La composition implique l’utilisation de la perspective comme l’indique la ligne d’horizon et la petite île rocheuse au loin. La figure féminine nue est placée au premier plan, juste en dessous du centre de la pièce, les tigres au milieu, et la mer et l’éléphant à l’arrière-plan. Le point central de cette pièce est constitué par les deux tigres, juste au centre de la pièce, qui affichent leur domination sur le corps nu et vulnérable de Gala qui est sur le point d’être la proie. L’espace entre les tigres et Gala intensifie le drame du moment inévitable, qui sera heureusement libéré au réveil du rêveur.

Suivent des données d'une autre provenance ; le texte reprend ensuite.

(* ===== verification/Merkle.v ===== *)
(** * The dynamic Merkle tree

    merkle/dynamic-merkle/src/lib.rs: a persistent binary tree of fixed height
    that stores leaf hashes at positions, fills the lowest free position first
    and keeps fully empty subtrees collapsed. The hash is a class parameter, as
    the trait [MerkleHasher] is in the code. Positions and sizes are unbounded
    integers here: [size_bounds] of MerkleFacts.v keeps them within
    [2 ^ TREE_HEIGHT_EXCEPT_ROOT]. *)

From S2P Require Import Prelude.

#[local] Open Scope Z_scope.

Module DynamicMerkle.

(** The trait [MerkleHasher]. *)
Class MerkleHasher (Hash : Type) := {
  EMPTY_VALUE : Hash;
  compress : Hash → Hash → Hash
}.

Definition TREE_HEIGHT_EXCEPT_ROOT : nat := 32.

(** [Node]. *)
Inductive Node (Hash : Type) :=
  | Inner (left right : Node Hash) (value : Hash) (right_subtree_size left_subtree_size : Z) (height : nat)
  | EmptyNode (height : nat)
  | Leaf (value : Hash).

Arguments Inner {Hash} left right value right_subtree_size left_subtree_size height.
Arguments EmptyNode {Hash} height.
Arguments Leaf {Hash} value.

(** [MerkleNode]: a sibling on the path, with its side. *)
Inductive MerkleNode (Hash : Type) :=
  | LeftSibling (h : Hash)
  | RightSibling (h : Hash).

Arguments LeftSibling {Hash} h.
Arguments RightSibling {Hash} h.

Section Merkle.
Context {Hash : Type} `{MerkleHasher Hash}.
Implicit Types (n l r : Node Hash) (v : Hash) (index : Z).

(** The macro [empty_subtree_root]: the table of the roots of the empty subtrees,
    computed from the leaves up. *)
Fixpoint empty_roots (count : nat) (last : Hash) : list Hash :=
  match count with
  | O => [last]
  | S count => last :: empty_roots count (compress last last)
  end.

Definition empty_subtree_root {E} (height : nat) : result E Hash :=
  assert_ (height <=? TREE_HEIGHT_EXCEPT_ROOT)%nat;;
  expect (empty_roots TREE_HEIGHT_EXCEPT_ROOT EMPTY_VALUE !! height).

(** [Node::value]. *)
Definition value {E} n : result E Hash :=
  match n with
  | Inner _ _ v _ _ _ | Leaf v => Ok v
  | EmptyNode height => empty_subtree_root height
  end.

(** [hash]. *)
Definition hash {E} l r : result E Hash :=
  vl ← value l; vr ← value r; Ok (compress vl vr).

(** [Node::size]. *)
Definition size n : Z :=
  match n with
  | Inner _ _ _ right_subtree_size left_subtree_size _ => left_subtree_size + right_subtree_size
  | Leaf _ => 1
  | EmptyNode _ => 0
  end.

(** [Node::height]. *)
Definition height n : nat :=
  match n with
  | Inner _ _ _ _ _ height | EmptyNode height => height
  | Leaf _ => 0
  end.

(** [Node::capacity]: [1 << height]. *)
Definition capacity n : Z := Z.shiftl 1 (Z.of_nat (height n)).

(** [Node::first_empty_index]. *)
Fixpoint first_empty_index n : option Z :=
  match n with
  | Inner l r _ _ _ _ =>
      if size l <? capacity l then first_empty_index l
      else if size r <? capacity r then
        index ← first_empty_index r; Some (capacity l + index)
      else None
  | EmptyNode _ => Some 0
  | Leaf _ => None
  end.

(** [Node::new_inner]. *)
Definition new_inner {E} l r : result E (Node Hash) :=
  match l, r with
  | EmptyNode left_height, EmptyNode right_height =>
      assert_ (left_height =? right_height)%nat;;
      Ok (EmptyNode (left_height + 1))
  | _, _ =>
      assert_ (height l =? height r)%nat;;
      value ← hash l r;
      Ok (Inner l r value (size r) (size l) (height l + 1))
  end.

(** [Node::insert_or_modify] on [Node::Empty]: expands the empty subtree. *)
Fixpoint insert_or_modify_empty {E} (height : nat) index (f : Node Hash → result E (Node Hash))
    : result E (Node Hash) :=
  assert_ (index =? 0);;
  match height with
  | S height =>
      l ← insert_or_modify_empty height index f;
      new_inner l (EmptyNode height)
  | O => f (EmptyNode 0)
  end.

(** [Node::insert_or_modify]. *)
Fixpoint insert_or_modify {E} n index (f : Node Hash → result E (Node Hash)) : result E (Node Hash) :=
  match n with
  | Inner l r _ _ _ _ =>
      assert_ (index <? capacity n);;
      if index <? capacity l then
        l' ← insert_or_modify l index f;
        new_inner l' r
      else
        r' ← insert_or_modify r (index - capacity l) f;
        new_inner l r'
  | EmptyNode height => insert_or_modify_empty height index f
  | Leaf _ => assert_ (index =? 0);; f n
  end.

(** [Node::insert_at], [Node::remove_at] and [Node::update_at]. *)
Definition insert_at {E} n index v : result E (Node Hash) :=
  insert_or_modify n index (λ node, match node with EmptyNode _ => Ok (Leaf v) | _ => Fault Panic end).

Definition remove_at {E} n index : result E (Node Hash) :=
  insert_or_modify n index (λ node, match node with Leaf _ => Ok (EmptyNode 0) | _ => Fault Panic end).

Definition update_at {E} n index v : result E (Node Hash) :=
  insert_or_modify n index (λ node, match node with Leaf _ => Ok (Leaf v) | _ => Fault Panic end).

(** [Node::path]: [None] when the position is free. *)
Fixpoint path {E} n index : result E (option (list (MerkleNode Hash))) :=
  match n with
  | Inner l r _ _ _ _ =>
      assert_ (index <? capacity n);;
      if index <? capacity l then
        o ← path l index;
        match o with
        | None => Ok None
        | Some p =>
            if (TREE_HEIGHT_EXCEPT_ROOT <=? length p)%nat then Ok None
            else vr ← value r; Ok (Some (p ++ [RightSibling vr]))
        end
      else
        o ← path r (index - capacity l);
        match o with
        | None => Ok None
        | Some p =>
            if (TREE_HEIGHT_EXCEPT_ROOT <=? length p)%nat then Ok None
            else vl ← value l; Ok (Some (p ++ [LeftSibling vl]))
        end
  | Leaf _ => Ok (Some [])
  | EmptyNode _ => Ok None
  end.

(** [Node::rebuild_and_validate], with the messages of its errors. *)
Inductive RebuildError :=
  | EmptyTooHigh | DifferentHeights | TooHigh.

Fixpoint rebuild_and_validate n : result RebuildError (Node Hash) :=
  match n with
  | EmptyNode height =>
      err_if (TREE_HEIGHT_EXCEPT_ROOT <? height)%nat EmptyTooHigh;; Ok n
  | Leaf _ => Ok n
  | Inner l r _ _ _ _ =>
      l ← rebuild_and_validate l;
      r ← rebuild_and_validate r;
      err_if (negb (height l =? height r)%nat) DifferentHeights;;
      node ← new_inner l r;
      err_if (TREE_HEIGHT_EXCEPT_ROOT <? height node)%nat TooHigh;; Ok node
  end.

(** ** [DynamicMerkleTree], represented by its root node *)

(** [DynamicMerkleTree::default]. *)
Definition empty_tree : Node Hash := EmptyNode TREE_HEIGHT_EXCEPT_ROOT.

(** [DynamicMerkleTree::insert]. *)
Definition insert {E} n v : result E (Node Hash * Z) :=
  assert_ (size n <? capacity n);;
  index ← expect (first_empty_index n);
  root ← insert_at n index v;
  Ok (root, index).

(** [DynamicMerkleTree::remove] and [DynamicMerkleTree::update]. *)
Definition remove {E} n index : result E (Node Hash) :=
  assert_ (index <? capacity n);; remove_at n index.

Definition update {E} n index v : result E (Node Hash) :=
  assert_ (index <? capacity n);; update_at n index v.

(** [DynamicMerkleTree::root]. *)
Definition root {E} n : result E Hash :=
  match n with
  | Inner _ _ v _ _ _ => Ok v
  | Leaf _ => Fault Panic
  | EmptyNode _ => empty_subtree_root (height n)
  end.

(** [DynamicMerkleTree::path]: the path of a full-height tree has
    [TREE_HEIGHT_EXCEPT_ROOT] nodes, [try_into().ok()] drops any other. *)
Definition tree_path {E} n index : result E (option (list (MerkleNode Hash))) :=
  o ← path n index;
  Ok (match o with
      | Some p => if (length p =? TREE_HEIGHT_EXCEPT_ROOT)%nat then Some p else None
      | None => None
      end).

(** [DynamicMerkleTree::build_sparse_subtree]: the peekable iterator is the list
    of the entries l. *)
Fixpoint build_sparse_subtree {E} (height : nat) (items : list (Z * Hash)) (subtree_start : Z)
    : result E (Node Hash * list (Z * Hash)) :=
  match items with
  | [] => Ok (EmptyNode height, items)
  | (position, v) :: rest =>
      let subtree_capacity := Z.shiftl 1 (Z.of_nat height) in
      assert_ ((subtree_start <=? position) && (position - subtree_start <? subtree_capacity));;
      match height with
      | O => Ok (Leaf v, rest)
      | S height =>
          let midpoint := subtree_start + subtree_capacity / 2 in
          '(l, items) ←
            (if position <? midpoint then build_sparse_subtree height items subtree_start
             else Ok (EmptyNode height, items));
          '(r, items) ←
            (match items with
             | (position, _) :: _ =>
                 if position <? subtree_start + subtree_capacity
                 then build_sparse_subtree height items midpoint
                 else Ok (EmptyNode height, items)
             | [] => Ok (EmptyNode height, items)
             end);
          node ← new_inner l r;
          Ok (node, items)
      end
  end.

(** [DynamicMerkleTree::from_sorted_items]. *)
Definition from_sorted_items {E} (items : list (Z * Hash)) : result E (Node Hash) :=
  '(root, rest) ← build_sparse_subtree TREE_HEIGHT_EXCEPT_ROOT items 0;
  assert_ (match rest with [] => true | _ => false end);;
  Ok root.

(** The [Deserialize] of the tree, after the raw node has been read. *)
Definition deserialize_tree n : result (option RebuildError) (Node Hash) :=
  match rebuild_and_validate n with
  | Ok root =>
      if negb (height root =? TREE_HEIGHT_EXCEPT_ROOT)%nat
         || match root with Leaf _ => true | _ => false end
      then Err None else Ok root
  | Err e => Err (Some e)
  | Fault f => Fault f
  end.

End Merkle.

End DynamicMerkle.

(** A tree over integers with a toy hash. *)
Module MerkleExamples.
Import DynamicMerkle.

#[local] Instance toy_hasher : MerkleHasher Z :=
  {| EMPTY_VALUE := 0; compress l r := (31 * l + 17 * r + 7) mod 1000003 |}.

Example reuse_lowest_position :
  ('(t, i0) ← insert (E:=Empty_set) empty_tree 11;
   '(t, i1) ← insert t 12;
   '(t, i2) ← insert t 13;
   t ← remove t i1;
   '(t, i3) ← insert t 14;
   Ok [i0; i1; i2; i3; size t]) = Ok [0; 1; 2; 1; 3].
Proof. vm_compute. reflexivity. Qed.

End MerkleExamples.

Il y a beaucoup d’espace vide dans cette œuvre, tant dans la mer que dans le ciel, ce qui renforce le sentiment de tranquillité et attire l’attention sur les éléments représentés dans le tableau.
Les tailles de la grenade et du poisson sont exagérées par rapport au reste des éléments de la composition, ce qui accentue la qualité onirique et le symbolisme de l’œuvre.
Autres œuvres de l’artiste
Quelques peintures dans un style similaire par Salvador Dali :
- La persistance de la mémoire (1931)
- Grand Masturbateur, (1929)
- L’homme invisible (1929)
- Métamorphose de Narcisse (1937)
- Cygnes reflétant des éléphants (1937)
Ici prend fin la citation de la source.